- AIM OF THE TASK:
Give again, unaltered, the lines of the listing below that run from the line having "Proof using os_succeeds." through the line having "cut (twp (handle_remote_read_reply".

- RECORDS TO PROCESS:
(** Receiving [data] for the file a client reads. *)
Lemma read_reply_spec s source tid fd path id o v f count file_size complete r b data rest :
  opened s tid fd path id o v f -> file_inv f -> live (_buffer f) -> 0 <= v -> 0 < count ->
  data <> [] -> count <= Z.of_nat (length data) \/ (forall y, v < y -> ~ covers (_sectors f) y) ->
  replies s tid = Some r -> data_buffers (client_manager s) !! tid = Some b ->
  inbox s !! source = Some (data :: rest) ->
  exists s', handle_remote_read_reply source tid fd count (Z.of_nat (length data)) file_size complete false s = Done (tt, s') /\
    got_reply tid o v (Z.min count (Z.of_nat (length data))) data r b s'.
Proof using os_succeeds.
  intros Hop Hinv Hl Hv Hc Hne Hlen Hr Hb Hin. set (n := Z.of_nat (length data)) in *.
  cut (twp (handle_remote_read_reply source tid fd count n file_size complete false)
         (fun _ => got_reply tid o v (Z.min count (Z.of_nat (length data))) data r b) s).
  { intros ([] & s' & E & HQ). by exists s'. }
  unfold handle_remote_read_reply. apply twp_bind. eapply twp_getPath; [done|].
  apply twp_bind. eapply twp_getFileOffset; [done|].
  apply twp_bind. eapply twp_storage_get; [apply Hop|].
  eapply (twp_receive source id f v data rest); [apply Hop|done..|].
  intros f3 k Hsd Hl3 Hsec _ Hbytes. eapply (read_reply_serves _ tid fd path id o v f3 count); try done.
  - destruct Hop as [Hd Hst Hf Ho]. split; [exact Hd|exact Hst|simpl; by rewrite lookup_insert_eq|exact Ho].
  - rewrite Hsec. apply Hinv.
  - apply Hsd.
  - by rewrite Hsec.
Qed.
End Behaviour.

(** The reply of the server that stores the file. *)
Lemma remote_read_serves `{Config} s path dest tid fd count offset id f :
  _storage s !! path = Some id -> heap s !! id = Some f -> file_inv f -> _committed f = true ->
  (forall y, offset <= y < getStoredSize f -> holds (_sectors f) y) ->
  handle_remote_read path dest tid fd count offset false s =
  Done (tt, set_outbox (outbox s ++ [{| s_dest := dest;
    s_message := RemoteReadReply tid fd (s32 count) (remote_reply_size f offset) (getStoredSize f) true false;
    s_data := file_data f <$> seqZ offset (remote_reply_size f offset) |}]) s).
Proof.
  intros Hst Hf Hinv Hc Hall.
  assert (Hn : 0 <= remote_reply_size f offset -> forall y, offset <= y < offset + remote_reply_size f offset -> holds (_sectors f) y).
  { intros _ y Hy. apply Hall. unfold remote_reply_size in Hy. case_match; lia. }
  set (s' := set_outbox _ s). cut (twp (handle_remote_read path dest tid fd count offset false) (fun _ x => x = s') s).
  { by intros ([] & x & E & ->). }
  unfold handle_remote_read. apply twp_bind. eapply twp_storage_get; [done|].
  apply twp_bind. eapply twp_file_get; [done|]. apply twp_bind. eapply twp_file_get; [done|].
  unfold isCommitted. rewrite Hc. unfold serve_remote_read. simpl.
  apply twp_bind. eapply twp_storage_get; [done|].
  apply twp_bind. eapply twp_file_get; [done|]. apply twp_bind. eapply twp_file_get; [done|].
  apply twp_bind. unfold file_bytes. destruct (Z.eqb_spec (remote_reply_size f offset) 0) as [E0|E0].
  - apply twp_ret. eapply twp_Done; [done|]. unfold s'. rewrite E0. by rewrite seqZ_nil.
  - apply twp_bind. eapply twp_file_get; [done|].
    eapply twp_Done; [unfold lift; rewrite load_spec; [done|done|]|].
    + intros y Hy. apply Hn; lia.
    + by eapply twp_Done.
Qed.

(** Reads between servers: a client of one server reads a committed file that
    another server stores.  The server that stores it answers with its bytes,
    and when the answer arrives the client's server gives the client exactly
    the [count] bytes of the file at its offset and moves its offset, whatever
    the copy it kept held before. *)
Theorem remote_read_correct (A B : Config) sA sB path idA fA tid fd idB o offset fB count r b rest :
  @_storage sA !! path = Some idA -> heap sA !! idA = Some fA -> file_inv fA -> _committed fA = true ->
  (forall y, offset <= y < getStoredSize fA -> holds (_sectors fA) y) ->
  offset + count <= getStoredSize fA -> 0 < count < 2 ^ 31 ->
  (@getPrefetchDataSize A = 0 \/ count <= @getPrefetchDataSize A) ->
  (forall n, fst (@os B n) = kernel_ok /\ 0 <= snd (@os B n)) ->
  opened sB tid fd path idB o offset fB -> file_inv fB -> live (_buffer fB) -> 0 <= offset ->
  replies sB tid = Some r -> data_buffers (client_manager sB) !! tid = Some b ->
  exists m data, @handle_remote_read A path (@get_node_name (@config_nodes B)) tid fd count offset false sA =
      Done (tt, set_outbox (outbox sA ++ [{| s_dest := @get_node_name (@config_nodes B); s_message := m; s_data := data |}]) sA) /\
    (inbox sB !! (@get_node_name (@config_nodes A)) = Some (data :: rest) ->
     exists sB', @handle_message B (@get_node_name (@config_nodes A)) m sB = Done (tt, sB') /\
       replies sB' tid = Some (r ++ [offset + count]) /\
       sent_data sB' tid = Some (fifo_write (@getCacheLineSize B) (file_data fA <$> seqZ offset count) (ServerToClient b)) /\
       offsets sB' !! o = Some (offset + count)).
Proof.
  intros Hst Hf Hinv Hc Hall Hle Hcount Hpre Hos Hop HinvB HlB H0 Hr Hb.
  set (n := @remote_reply_size A fA offset).
  assert (Hn : count <= n <= getStoredSize fA - offset).
  { unfold n, remote_reply_size. destruct (_ && _) eqn:E; [|lia]. apply andb_prop in E as [E1%negb_true_iff E2].
    apply Z.eqb_neq in E1. destruct Hpre as [?|?]; [done|lia]. }
  do 2 eexists. split; [by eapply remote_read_serves|]. intros Hin. fold n in Hin.
  assert (HL : Z.of_nat (length (file_data fA <$> seqZ offset n)) = n) by (rewrite length_fmap, length_seqZ; lia).
  rewrite (s32_small count) by lia. fold n. cbn [handle_message].
  destruct (@read_reply_spec B Hos sB (@get_node_name (@config_nodes A)) tid fd path idB o offset fB count
    (getStoredSize fA) true r b (file_data fA <$> seqZ offset n) rest) as (sB' & E & E1 & E2 & E3);
    [done|done|done|done|lia| |left; rewrite HL; lia|done|done|done|].
  { intros Hnil. rewrite Hnil in HL. simpl in HL. lia. }
  rewrite HL in E, E1, E2, E3. rewrite Z.min_l in E1, E2, E3 by lia. exists sB'. split; [exact E|]. split; [done|]. split; [|done]. rewrite E2. do 2 f_equal.
  rewrite <- fmap_take. f_equal. replace n with (count + (n - count)) by lia.
  rewrite seqZ_app by lia. apply take_app_length'. by rewrite length_seqZ.
Qed.

(** ** Examples *)

Lemma demo_os firable : forall n, fst (@os (demo_config firable) n) = kernel_ok /\ 0 <= snd (@os (demo_config firable) n).
Proof. intros n. split; [done|]. vm_compute. discriminate. Qed.

Definition demo_started : Server := @state_of (@start_server (demo_config true) 1).
Definition demo_dir : CapioFile := default CapioFile_default (heap demo_started !! 0).
Lemma demo_started_inv : server_inv demo_started.
Proof. apply (@start_inv (demo_config true) 1). vm_compute. reflexivity. Qed.

Lemma addDirectoryEntry_appends_witness :
  exists s', @addDirectoryEntry (demo_config true) 7 "/c/x" "/c" REGULAR_ENTRY demo_started = Done (tt, s') /\
    exists f', heap s' !! 0 = Some f' /\ directory_of 3 f' /\ file_data f' (2 * 280 + 19) = Some x78.
Proof.
  destruct (@addDirectoryEntry_appends (demo_config true) (demo_os true) demo_started 7 "/c/x" "/c" REGULAR_ENTRY
    0 demo_dir 2) as (s' & E & [(f' & Hf & _ & Hd & _ & Hnew & _) _ _]).
  - vm_compute. reflexivity.
  - vm_compute. reflexivity.
  - apply (si_files _ demo_started_inv 0). vm_compute. reflexivity.
  - exact I.
  - vm_compute. split; reflexivity.
  - lia.
  - vm_compute. lia.
  - exists s'. split; [exact E|]. exists f'. split; [exact Hf|]. split; [exact Hd|].
    etransitivity; [apply (Hnew 19); unfold sizeof_linux_dirent64; lia|]. vm_compute. reflexivity.
Defined.
(** What a peer that reads the frame gets. *)
Lemma read_next_frame req file source probe test turns b :
  frame_ok req file -> 0 < probe ->
  exists b', read_next_request ({| t_continue := true; t_test := test;
        t_event := Readable source probe (zlen (frame_of req file)) (Some (frame_of req file)) |} :: turns) b
      = Done (RemoteRequest_new (string_of_list_byte req) source, turns, b')
    /\ (file <> [] -> recv_file true (zlen file) source b' = Done (file, set_pending_file None b')).
Proof.
  intros Hok Hp. pose proof Hok as [[Hr1 Hr2] Hf]. pose proof (zlen_nonneg file).
  unfold read_next_request. cbn [read_next_loop t_continue negb t_event t_test].
  set (b0 := cleanup_completed_sends test (set_pending_file None b)).
  unfold read_frame. rewrite (proj2 (Z.leb_gt probe 0)) by done. rewrite zlen_frame.
  rewrite (proj2 (Z.ltb_ge _ MTCL_HEADER_SIZE)), (proj2 (Z.ltb_ge MTCL_MAX_FRAME_SIZE _)), Z.eqb_refl
    by (unfold MTCL_MAX_FRAME_SIZE; lia).
  cbn [orb negb]. rewrite decode_frame_of by done. cbv beta iota.
  eexists. split; [reflexivity|]. intros Hne. destruct file as [|x file]; [done|]. set (f := x :: file) in *.
  unfold recv_file. rewrite (proj2 (Z.ltb_ge (zlen f) 0)) by lia. unfold bind, get. cbn [negb orb outcome_bind].
  cbn [pending_file set_pending_file pf_source pf_frame pf_offset]. rewrite String.eqb_refl. cbn [negb orb].
  rewrite zlen_frame. replace (MTCL_HEADER_SIZE + zlen req + zlen f - (MTCL_HEADER_SIZE + zlen req)) with (zlen f) by lia.
  assert (MTCL_MAX_FILE_TRANSFER_SIZE < 2 ^ 63) by reflexivity. rewrite u64_small, Z.eqb_refl by lia. cbn [negb].
  unfold modify, ret. cbn [outcome_bind]. rewrite drop_frame_file.
  rewrite take_ge by (unfold zlen; lia). done.
Qed.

- EXERCISE ANSWER:
Proof using os_succeeds.
  intros Hop Hinv Hl Hv Hc Hne Hlen Hr Hb Hin. set (n := Z.of_nat (length data)) in *.
  cut (twp (handle_remote_read_reply source tid fd count n file_size complete false)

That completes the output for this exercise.